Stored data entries

(** X15: once [flag.Parse] has returned, [main] ends with status 0 only
    after its arguments passed every check, the file was read and the call
    returned a response. *)
Theorem main_exit_0_only_after_success (scopifyFlag : bool) (args : list string) :
  status (main scopifyFlag args) = Exit 0 ->
  exists data resp,
    accepted scopifyFlag args data /\
    snd (highlight (New (Arg args 0)) (queryOf Base scopifyFlag args data)) = Ok resp.
Proof.
  unfold cmd.main, cmd.accepted, expectedArgs, fileArg.
  destruct ((negb scopifyFlag && negb (NArg args =? 3))
            || (scopifyFlag && negb (NArg args =? 2))) eqn:Hcount; [discriminate |].
  destruct (negb (HasPrefix (Arg args 0) "http://") &&
            negb (HasPrefix (Arg args 0) "https://")) eqn:Hserver; [discriminate |].
  assert (NArg args = (if scopifyFlag then 2 else 3)) as Hn.
  { destruct scopifyFlag; cbn in Hcount.
    - apply negb_false_iff, Z.eqb_eq in Hcount. exact Hcount.
    - rewrite orb_false_r in Hcount. apply negb_false_iff, Z.eqb_eq in Hcount. exact Hcount. }
  assert (HasPrefix (Arg args 0) "http://" = true \/
          HasPrefix (Arg args 0) "https://" = true) as Hs.
  { apply andb_false_iff in Hserver as [H|H]; apply negb_false_iff in H; auto. }
  assert (forall data,
             status (request (Arg args 0)
                       {| Extension := "";
                          Filepath := (if scopifyFlag then Arg args 1 else Arg args 2);
                          Theme := (if scopifyFlag then "" else Arg args 1);
                          Scopify := scopifyFlag;
                          Code := data |}) = Exit 0 ->
             exists resp,
               snd (highlight (New (Arg args 0)) (queryOf Base scopifyFlag args data))
               = Ok resp) as Hreq.
  { intros data.
    unfold cmd.request, queryOf, fileArg. cbn [Extension Filepath Theme Scopify Code].
    replace (Arg args (if scopifyFlag then 1%nat else 2%nat))
      with (if scopifyFlag then Arg args 1 else Arg args 2) by now destruct scopifyFlag.
    destruct (highlight _ _) as [net [resp|e]]; [| discriminate].
    intros _. now exists resp. }
  destruct scopifyFlag; cbn [negb].
  - destruct (ReadFile (Arg args 1)) as [data|e] eqn:Hfile; [| discriminate].
    intros Hst. exists data.
    destruct (Hreq data Hst) as [resp Hresp].
    exists resp.
    split; [split; [exact Hn | split; [exact Hs | split; [discriminate | reflexivity]]]
           | exact Hresp].
  - destruct (String.eqb_spec (Arg args 1) "") as [He|He]; [discriminate |].
    destruct (ReadFile (Arg args 2)) as [data|e] eqn:Hfile; [| discriminate].
    intros Hst. exists data.
    destruct (Hreq data Hst) as [resp Hresp].
    exists resp.
    split; [split; [exact Hn | split; [exact Hs | split; [intros _; exact He | reflexivity]]]
           | exact Hresp].
Qed.

Lemma main_network scopifyFlag args data :
  accepted scopifyFlag args data ->
  network (main scopifyFlag args) =
    fst (highlight (New (Arg args 0)) (queryOf Base scopifyFlag args data)).
Proof.
  intros Hacc.
  rewrite (main_accepted Quote Base ReadFile Marshal NewRequest Do Decode _ _ _ Hacc).
  destruct (highlight _ _) as [net [resp|e]]; [| reflexivity].
  destruct (negb _); reflexivity.
Qed.

(** X16: for accepted arguments the body the tool posts is the encoding of
    the query with an empty extension, the base name of the file argument,
    the theme argument in highlight mode and no theme in scopify mode, the
    mode flag, and the contents of the file. *)
Theorem main_posts_encoded_query scopifyFlag args data jsonQuery :
  accepted scopifyFlag args data ->
  Marshal {| Extension := "";
             Filepath := Base (Arg args (if scopifyFlag then 1 else 2)%nat);
             Theme := if scopifyFlag then "" else Arg args 1;
             Scopify := scopifyFlag;
             Code := data |} = Ok jsonQuery ->
  NewRequest "POST" (syntectServer (New (Arg args 0)) +:+ "/") jsonQuery = None ->
  exists rest,
    network (main scopifyFlag args) =
      Sent {| Method := "POST";
              URL := syntectServer (New (Arg args 0)) +:+ "/";
              ContentType := "application/json";
              Body := jsonQuery |} :: rest.
Proof.
  intros Hacc HM HN. rewrite (main_network _ _ _ Hacc).
  unfold Highlight, queryOf, fileArg, url. rewrite HM, HN.
  destruct (Do _) as [resp|e]; [| now eexists].
  destruct (StatusCode resp =? StatusBadRequest); [now eexists |].
  destruct (Decode _) as [r|e]; [destruct (negb _) |]; now eexists.
Qed.
End MainPaths.

(** ** Further concrete runs *)

Section MoreRuns.
Import Demo.

Lemma Highlight_too_large_iff_400_witness :
  StatusCode bad = 400 /\
  snd (Highlight quoteASCII Marshal NewRequest (answer 400 "{}") undecodable
                 (New server) query) = Err ErrRequestTooLarge.
Proof.
  split; [reflexivity |].
  apply (Highlight_too_large_iff_400 quoteASCII Marshal NewRequest (answer 400 "{}")
           undecodable (New server) query bad).
  - exists "// x". repeat split.
  - reflexivity.
Defined.

Lemma Highlight_cause_identifies_code_witness :
  exists e,
    snd (Highlight quoteASCII Marshal NewRequest (answer 200 "{}")
                   (decodeAs (failure "boom" "panic")) (New server) query) = Err e /\
    Cause e = ErrPanic.
Proof.
  destruct (Highlight_cause_identifies_code quoteASCII Marshal NewRequest (answer 200 "{}")
              (decodeAs (failure "boom" "panic")) (New server) query ok
              (failure "boom" "panic")) as (e & He & _ & Hpanic & _).
  - exists "// x". repeat split.
  - discriminate.
  - reflexivity.
  - discriminate.
  - exists e. split; [exact He | apply Hpanic; reflexivity].
Defined.

Lemma Highlight_error_taxonomy_witness :
  snd (Highlight quoteASCII Marshal NewRequest (answer 200 "{}") undecodable
                 (New server) query) =
    Err (Wrap (errors_New "unexpected end of JSON input")
              "decoding JSON response from http://localhost:9238/") /\
  Error (Wrap (errors_New "unexpected end of JSON input")
              "decoding JSON response from http://localhost:9238/") =
    "decoding JSON response from http://localhost:9238/: unexpected end of JSON input" /\
  Cause (Wrap (errors_New "unexpected end of JSON input")
              "decoding JSON response from http://localhost:9238/") =
    errors_New "unexpected end of JSON input".
Proof.
  destruct (Highlight_error_taxonomy quoteASCII Marshal NewRequest (answer 200 "{}")
              undecodable (New server) query
              (Wrap (errors_New "unexpected end of JSON input")
                    "decoding JSON response from http://localhost:9238/") eq_refl)
    as [[Hbare _] | (inner & context & Heq & Hcause & Hmsg & _)].
  - discriminate Hbare.
  - injection Heq as <- <-. split; [reflexivity | split; [exact Hmsg | exact Hcause]].
Defined.

Lemma Highlight_known_code_drops_text_witness :
  RespBody {| StatusCode := 200; RespBody := "first" |} <>
    RespBody {| StatusCode := 200; RespBody := "second" |} /\
  snd (Highlight quoteASCII Marshal NewRequest (answer 200 "first")
                 (decodeByBody "first" (failure "theme Foo not found" "invalid_theme")
                               (failure "no such theme" "invalid_theme"))
                 (New server) query) =
  snd (Highlight quoteASCII Marshal NewRequest (answer 200 "second")
                 (decodeByBody "first" (failure "theme Foo not found" "invalid_theme")
                               (failure "no such theme" "invalid_theme"))
                 (New server) query).
Proof.
  split; [discriminate |].
  apply (Highlight_known_code_drops_text quoteASCII Marshal NewRequest
           (answer 200 "first") (answer 200 "second")
           (decodeByBody "first" (failure "theme Foo not found" "invalid_theme")
                         (failure "no such theme" "invalid_theme"))
           (New server) query
           {| StatusCode := 200; RespBody := "first" |}
           {| StatusCode := 200; RespBody := "second" |}
           (failure "theme Foo not found" "invalid_theme")
           (failure "no such theme" "invalid_theme")).
  - exists "// x". repeat split.
  - exists "// x". repeat split.
  - discriminate.
  - discriminate.
  - reflexivity.
  - reflexivity.
  - discriminate.
  - discriminate.
  - reflexivity.
  - left. reflexivity.
Defined.

Lemma main_unreadable_file_witness :
  ReadFile "missing.go" = Err (errors_New "no such file") /\
  main quoteASCII Base ReadFile Marshal NewRequest (answer 200 "{}")
       (decodeAs (highlighted "<p>")) false [server; "InspiredGitHub"; "missing.go"] =
    {| stdout := "";
       stderr := "gosyntect: no such file" +:+ newline;
       network := [];
       status := Exit 1 |}.
Proof.
  split; [reflexivity |].
  apply (main_unreadable_file quoteASCII Base ReadFile Marshal NewRequest (answer 200 "{}")
           (decodeAs (highlighted "<p>")) false [server; "InspiredGitHub"; "missing.go"]
           (errors_New "no such file")).
  - reflexivity.
  - left. reflexivity.
  - discriminate.
  - reflexivity.
Defined.

Lemma main_reports_call_failure_witness :
  stderr (main quoteASCII Base ReadFile Marshal NewRequest unreachable
               (decodeAs (highlighted "<p>")) false [server; "InspiredGitHub"; "x.go"]) =
    "gosyntect: making request to http://localhost:9238/: connection refused" +:+ newline /\
  stdout (main quoteASCII Base ReadFile Marshal NewRequest unreachable
               (decodeAs (highlighted "<p>")) false [server; "InspiredGitHub"; "x.go"]) = "".
Proof.
  rewrite (main_reports_call_failure quoteASCII Base ReadFile Marshal NewRequest unreachable
             (decodeAs (highlighted "<p>")) false [server; "InspiredGitHub"; "x.go"] "// x"
             (Wrap (errors_New "connection refused")
                   "making request to http://localhost:9238/")).
  - split; reflexivity.
  - repeat split; [left; reflexivity | discriminate].
  - reflexivity.
Defined.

## Instructions to follow
Print the lines above, unchanged, from the start of the records to the line with "Theorem main_exit_0_only_after_success (scopifyFlag", including that final line.

## Written solution
(** X15: once [flag.Parse] has returned, [main] ends with status 0 only
    after its arguments passed every check, the file was read and the call
    returned a response. *)
Theorem main_exit_0_only_after_success (scopifyFlag : bool) (args : list string) :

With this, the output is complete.